US District Judge Richard Bennett (Maryland District) ruled that the US Naval Academy can continue to use race as a “factor” in its admission decisions. Never mind that the Supreme Court recognized in its Students for Fair Admissions v Harvard decision that using race in determining admission fitness is intrinsically racist.

This is a terrible ruling on two counts (at least). One is Bennet’s decision to ignore the Supreme Court’s rescission of Chevron Deference as a factor in assessing the legitimacy of a regulation or, by extension, a law. Bennett, in his ruling, chose to ignore the Supreme Court’s rulings in Loper Bright Enterprises v Raimondo and Relentless v Department of Commerce, the two cases the eliminated Chevron Defense as a court decision criterion. Bennett deliberately chose to apply the Chevron technique to his USNA ruling. He closed his ruling with this:

In short, this Court defers to the executive branch with respect to military personnel decisions.
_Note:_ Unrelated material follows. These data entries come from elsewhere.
(** [Submit_begin] *)
Lemma pool_submit e :
  executionId (e_record e) = id_of n → exec_wf e →
  e_running e = false → startedAt (e_record e) = None → open e →
  pool_inv (<[n := e]> h) (S n) q r w (n :: u) ow ex cm.
Proof.
  intros Hid Hwf Hrun Hst Hopen. destruct pool_fresh_places as (Hq & Hr & Hw & Hu).
  pose proof pool_fresh as Hn. pose proof pool_fresh_ne as Hne.
  destruct I as [H1 H2 H3 H4 H5 H6 H7 H8 H9].
  assert (Hlive : ∀ x, x ∈ q ++ r ++ w → n ≠ x).
  { intros x Hx. apply Hne, H4. revert Hx. rewrite !elem_of_app. tauto. }
  split.
  - intros p e'. rewrite lookup_insert_Some. intros [[<- <-]|[? Hp%H1]].
    + split; [lia|done].
    + destruct Hp as (? & ?). split; [lia|done].
  - intros p e'. rewrite lookup_insert_Some. unfold exec_ok. rewrite elem_of_cons.
    intros [[<- <-]|[? Hp%H2]]; places.
  - rewrite <-(Permutation_middle w u n), <-(Permutation_middle r (w ++ u) n), <-(Permutation_middle q).
    constructor; [|done]. rewrite !elem_of_app. tauto.
  - intros p. rewrite !elem_of_app, elem_of_cons. destruct (decide (n = p)) as [->|].
    + rewrite lookup_insert_eq. eauto.
    + rewrite lookup_insert_ne by done. intros Hp. apply H4. rewrite !elem_of_app. naive_solver.
  - intros p e'. rewrite lookup_insert_Some. intros [[<- <-]|[? ?]]; [naive_solver|eauto].
  - intros p x Hx. destruct (H6 p x Hx) as (e' & Hp & ?). exists e'.
    rewrite lookup_insert_ne; [done|eauto].
  - intros i p. rewrite H7. split; intros (? & Hin & e' & He'); (split; [done|]); (split; [done|]).
    + exists e'. rewrite lookup_insert_ne; naive_solver.
    + exists e'. rewrite lookup_insert_ne in He'; naive_solver.
  - intros c i. rewrite H8. split; intros (p & e' & Hi & He'); exists p, e'; (split; [done|]).
    + rewrite lookup_insert_ne; naive_solver.
    + apply H7 in Hi as (_ & Hin & _). rewrite lookup_insert_ne in He'; naive_solver.
  - intros p p' e1 e2 Hp Hp'. rewrite !lookup_insert_ne by auto. eauto.
Qed.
Specifically, as noted by Justice Kavanaugh in Austin v United States Navy Seals, “the President of the United States, not any federal judge” ultimately makes such decisions.

Bennett chose to elide in that cite that Austin predates Loper and Relentless, and so any deference aspect of Austin is overridden by them. At least as tellingly, Bennett chose not to disclose that Kavanaugh was writing in the Court’s decision to stay the case pending a lower court’s decision and, more directly to the present matter, that Austin concerned the Navy’s decision to mandate vaccination against the Covid-19 virus; it was wholly irrelevant to any question of the place of race in getting into the Seals (or the Navy or any of the Navy’s training institutions) in the first place.

That’s the technical part of this bad ruling. Bennett also wrote this:

The US Naval Academy is distinct from a civilian university. … During the admissions procedure, which is distinct from that of a civilian university, race or ethnicity may be one of several non-determinative factors considered.

More briefly treated by me, but far more important because it’s on the merits of the matter, is the question of racism in our government institutions. Racism is racism regardless of where it is practiced. That it’s done by our military academies in no way legitimizes it; on the contrary, it deprecates those academies and their ability to train the officers who will lead our men and women in combat. Bennett’s ruling is every bit as racist on this side of the question as was then-President Franklin Roosevelt’s (D) decision to refuse to integrate our military on the other side. Race must be wholly irrelevant in admissions (and everywhere else), neither emphasized in order to block nor emphasized in order to push forward.

This is a ruling that badly wants overruling on appeal.